» **Data**:
━━━━━━━━

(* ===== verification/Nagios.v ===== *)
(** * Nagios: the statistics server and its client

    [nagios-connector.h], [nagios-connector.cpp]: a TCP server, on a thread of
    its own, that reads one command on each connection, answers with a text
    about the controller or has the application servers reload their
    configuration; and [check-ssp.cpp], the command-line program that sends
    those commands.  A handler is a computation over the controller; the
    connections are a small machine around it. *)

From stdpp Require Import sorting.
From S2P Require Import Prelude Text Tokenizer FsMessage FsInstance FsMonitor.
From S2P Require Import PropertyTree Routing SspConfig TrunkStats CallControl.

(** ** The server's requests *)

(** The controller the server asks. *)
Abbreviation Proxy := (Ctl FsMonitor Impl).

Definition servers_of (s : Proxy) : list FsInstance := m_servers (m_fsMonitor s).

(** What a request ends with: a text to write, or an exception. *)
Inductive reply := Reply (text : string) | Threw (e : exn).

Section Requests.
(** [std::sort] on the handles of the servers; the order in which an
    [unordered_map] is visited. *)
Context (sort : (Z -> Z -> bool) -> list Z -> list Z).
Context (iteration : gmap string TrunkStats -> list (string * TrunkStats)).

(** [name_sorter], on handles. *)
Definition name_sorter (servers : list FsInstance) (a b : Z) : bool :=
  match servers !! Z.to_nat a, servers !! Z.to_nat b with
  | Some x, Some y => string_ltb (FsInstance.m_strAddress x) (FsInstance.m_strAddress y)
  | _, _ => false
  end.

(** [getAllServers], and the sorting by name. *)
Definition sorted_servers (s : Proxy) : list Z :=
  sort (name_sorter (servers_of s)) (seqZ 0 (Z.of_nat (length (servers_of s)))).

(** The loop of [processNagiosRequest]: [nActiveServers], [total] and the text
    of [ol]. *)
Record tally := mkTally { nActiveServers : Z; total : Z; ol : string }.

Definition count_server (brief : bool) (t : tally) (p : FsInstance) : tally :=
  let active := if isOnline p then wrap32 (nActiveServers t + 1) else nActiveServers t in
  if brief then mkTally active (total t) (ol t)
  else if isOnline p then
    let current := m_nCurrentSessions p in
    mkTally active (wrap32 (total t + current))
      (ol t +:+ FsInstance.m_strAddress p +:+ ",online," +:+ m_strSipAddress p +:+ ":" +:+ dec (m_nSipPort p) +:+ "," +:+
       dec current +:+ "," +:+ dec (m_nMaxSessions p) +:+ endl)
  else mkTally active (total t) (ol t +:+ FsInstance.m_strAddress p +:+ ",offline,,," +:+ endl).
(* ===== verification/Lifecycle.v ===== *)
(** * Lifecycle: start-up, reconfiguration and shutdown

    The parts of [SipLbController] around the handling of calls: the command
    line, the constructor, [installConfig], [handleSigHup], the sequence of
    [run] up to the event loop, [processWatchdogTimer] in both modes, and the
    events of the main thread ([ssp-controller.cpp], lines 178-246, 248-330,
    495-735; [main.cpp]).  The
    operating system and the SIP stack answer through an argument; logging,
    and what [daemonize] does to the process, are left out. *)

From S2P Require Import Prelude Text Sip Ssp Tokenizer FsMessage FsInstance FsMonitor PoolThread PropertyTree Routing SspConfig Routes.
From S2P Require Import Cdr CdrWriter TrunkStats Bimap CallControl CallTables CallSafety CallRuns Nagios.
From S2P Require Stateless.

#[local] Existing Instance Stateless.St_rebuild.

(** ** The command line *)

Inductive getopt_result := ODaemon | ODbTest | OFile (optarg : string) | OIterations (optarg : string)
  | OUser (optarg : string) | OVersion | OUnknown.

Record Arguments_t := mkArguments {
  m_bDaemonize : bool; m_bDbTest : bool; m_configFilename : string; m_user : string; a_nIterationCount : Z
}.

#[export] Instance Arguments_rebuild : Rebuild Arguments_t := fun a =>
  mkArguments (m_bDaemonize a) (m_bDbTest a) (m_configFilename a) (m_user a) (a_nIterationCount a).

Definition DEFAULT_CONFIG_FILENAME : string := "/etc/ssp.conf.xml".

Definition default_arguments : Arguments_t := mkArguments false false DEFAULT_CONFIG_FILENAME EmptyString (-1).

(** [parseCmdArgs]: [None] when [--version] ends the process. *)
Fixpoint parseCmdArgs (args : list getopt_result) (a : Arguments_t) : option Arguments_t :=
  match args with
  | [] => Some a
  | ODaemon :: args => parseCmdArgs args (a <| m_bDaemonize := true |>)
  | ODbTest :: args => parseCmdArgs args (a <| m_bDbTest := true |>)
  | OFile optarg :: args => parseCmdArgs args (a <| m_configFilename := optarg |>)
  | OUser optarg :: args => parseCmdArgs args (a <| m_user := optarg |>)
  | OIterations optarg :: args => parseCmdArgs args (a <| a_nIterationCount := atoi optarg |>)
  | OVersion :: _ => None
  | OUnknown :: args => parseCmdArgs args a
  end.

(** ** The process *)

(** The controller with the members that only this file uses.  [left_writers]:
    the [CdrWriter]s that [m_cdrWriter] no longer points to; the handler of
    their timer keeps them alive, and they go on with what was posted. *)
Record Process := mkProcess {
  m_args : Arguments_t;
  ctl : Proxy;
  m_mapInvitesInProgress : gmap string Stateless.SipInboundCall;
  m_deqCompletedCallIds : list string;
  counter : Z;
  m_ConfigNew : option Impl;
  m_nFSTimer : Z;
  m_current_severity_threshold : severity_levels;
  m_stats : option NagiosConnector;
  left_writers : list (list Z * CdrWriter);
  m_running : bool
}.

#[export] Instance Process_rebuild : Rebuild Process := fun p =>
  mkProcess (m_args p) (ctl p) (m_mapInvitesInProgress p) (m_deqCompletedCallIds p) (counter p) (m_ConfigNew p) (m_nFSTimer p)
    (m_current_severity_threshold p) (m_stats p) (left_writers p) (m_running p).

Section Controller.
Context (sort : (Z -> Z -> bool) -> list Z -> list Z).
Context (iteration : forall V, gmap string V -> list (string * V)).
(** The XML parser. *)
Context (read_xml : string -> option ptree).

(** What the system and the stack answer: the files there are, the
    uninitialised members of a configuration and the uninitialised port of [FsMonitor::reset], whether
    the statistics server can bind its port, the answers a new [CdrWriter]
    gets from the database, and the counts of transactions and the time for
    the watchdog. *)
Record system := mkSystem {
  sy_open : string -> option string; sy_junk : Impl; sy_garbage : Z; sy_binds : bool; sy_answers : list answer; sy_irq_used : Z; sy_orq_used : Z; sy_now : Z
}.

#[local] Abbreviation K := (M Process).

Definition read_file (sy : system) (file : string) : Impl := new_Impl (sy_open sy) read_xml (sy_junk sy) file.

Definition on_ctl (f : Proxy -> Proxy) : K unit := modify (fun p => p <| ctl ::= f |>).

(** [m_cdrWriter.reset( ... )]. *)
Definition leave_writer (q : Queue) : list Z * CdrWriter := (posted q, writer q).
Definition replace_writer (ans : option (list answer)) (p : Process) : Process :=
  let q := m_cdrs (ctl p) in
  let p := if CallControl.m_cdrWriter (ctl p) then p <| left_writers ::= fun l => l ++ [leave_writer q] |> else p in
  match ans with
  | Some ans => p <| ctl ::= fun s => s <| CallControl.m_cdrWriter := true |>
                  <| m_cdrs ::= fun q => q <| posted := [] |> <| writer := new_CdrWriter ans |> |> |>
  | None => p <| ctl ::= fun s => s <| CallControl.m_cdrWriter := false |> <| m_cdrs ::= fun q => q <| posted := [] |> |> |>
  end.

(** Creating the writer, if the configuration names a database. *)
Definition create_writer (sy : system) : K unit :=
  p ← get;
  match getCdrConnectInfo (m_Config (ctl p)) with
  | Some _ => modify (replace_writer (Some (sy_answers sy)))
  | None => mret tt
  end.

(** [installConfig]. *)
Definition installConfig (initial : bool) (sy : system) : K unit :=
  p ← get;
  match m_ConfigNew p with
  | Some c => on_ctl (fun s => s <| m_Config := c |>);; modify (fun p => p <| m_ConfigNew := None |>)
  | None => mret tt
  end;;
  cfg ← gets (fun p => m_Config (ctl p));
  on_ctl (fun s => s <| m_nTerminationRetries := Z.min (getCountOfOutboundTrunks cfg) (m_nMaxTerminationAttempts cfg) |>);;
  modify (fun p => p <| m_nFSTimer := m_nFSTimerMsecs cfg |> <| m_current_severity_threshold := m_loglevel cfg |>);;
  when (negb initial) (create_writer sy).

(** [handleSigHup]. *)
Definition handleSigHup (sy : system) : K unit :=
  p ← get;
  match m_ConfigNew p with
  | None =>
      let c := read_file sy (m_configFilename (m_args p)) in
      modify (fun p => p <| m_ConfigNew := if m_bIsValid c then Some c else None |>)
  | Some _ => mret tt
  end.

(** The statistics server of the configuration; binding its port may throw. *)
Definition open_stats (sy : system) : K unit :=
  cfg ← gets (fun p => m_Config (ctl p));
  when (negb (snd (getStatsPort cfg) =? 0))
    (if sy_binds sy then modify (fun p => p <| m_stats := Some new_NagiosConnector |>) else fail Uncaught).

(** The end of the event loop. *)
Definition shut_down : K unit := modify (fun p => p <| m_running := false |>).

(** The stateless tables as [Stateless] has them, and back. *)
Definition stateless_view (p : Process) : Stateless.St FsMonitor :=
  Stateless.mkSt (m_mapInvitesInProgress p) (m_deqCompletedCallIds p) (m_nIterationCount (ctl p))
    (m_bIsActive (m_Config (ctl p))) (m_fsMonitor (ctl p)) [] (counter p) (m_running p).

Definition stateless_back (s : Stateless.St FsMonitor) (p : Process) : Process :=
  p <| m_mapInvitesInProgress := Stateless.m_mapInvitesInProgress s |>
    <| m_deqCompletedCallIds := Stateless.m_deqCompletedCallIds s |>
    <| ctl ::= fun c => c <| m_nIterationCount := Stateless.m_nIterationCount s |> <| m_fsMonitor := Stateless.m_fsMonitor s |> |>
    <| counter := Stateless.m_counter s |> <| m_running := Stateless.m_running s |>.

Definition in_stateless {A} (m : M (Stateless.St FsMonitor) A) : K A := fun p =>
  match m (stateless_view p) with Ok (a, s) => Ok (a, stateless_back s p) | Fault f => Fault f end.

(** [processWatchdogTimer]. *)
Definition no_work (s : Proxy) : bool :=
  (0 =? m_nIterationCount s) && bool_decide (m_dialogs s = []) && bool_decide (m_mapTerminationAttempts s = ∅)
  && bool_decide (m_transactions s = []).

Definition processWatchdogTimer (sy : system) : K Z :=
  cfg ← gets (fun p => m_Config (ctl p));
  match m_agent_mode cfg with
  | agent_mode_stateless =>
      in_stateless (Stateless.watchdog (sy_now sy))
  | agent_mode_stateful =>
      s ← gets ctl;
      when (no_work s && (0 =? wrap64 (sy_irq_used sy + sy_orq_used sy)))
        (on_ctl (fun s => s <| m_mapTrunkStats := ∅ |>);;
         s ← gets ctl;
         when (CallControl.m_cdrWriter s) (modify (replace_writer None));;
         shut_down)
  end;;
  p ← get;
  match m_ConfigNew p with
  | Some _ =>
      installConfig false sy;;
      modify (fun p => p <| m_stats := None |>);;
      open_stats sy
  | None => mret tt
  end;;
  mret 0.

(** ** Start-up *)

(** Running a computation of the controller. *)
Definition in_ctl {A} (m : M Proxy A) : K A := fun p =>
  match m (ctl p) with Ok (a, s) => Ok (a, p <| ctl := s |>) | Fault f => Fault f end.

━━━━━━━━

Everything from the line with "counter : Z;" through the line with "#[export] Instance Process_rebuild" in the listing above must be retyped exactly, with nothing added.

  counter : Z;
  m_ConfigNew : option Impl;
  m_nFSTimer : Z;
  m_current_severity_threshold : severity_levels;
  m_stats : option NagiosConnector;
  left_writers : list (list Z * CdrWriter);
  m_running : bool
}.

#[export] Instance Process_rebuild : Rebuild Process := fun p =>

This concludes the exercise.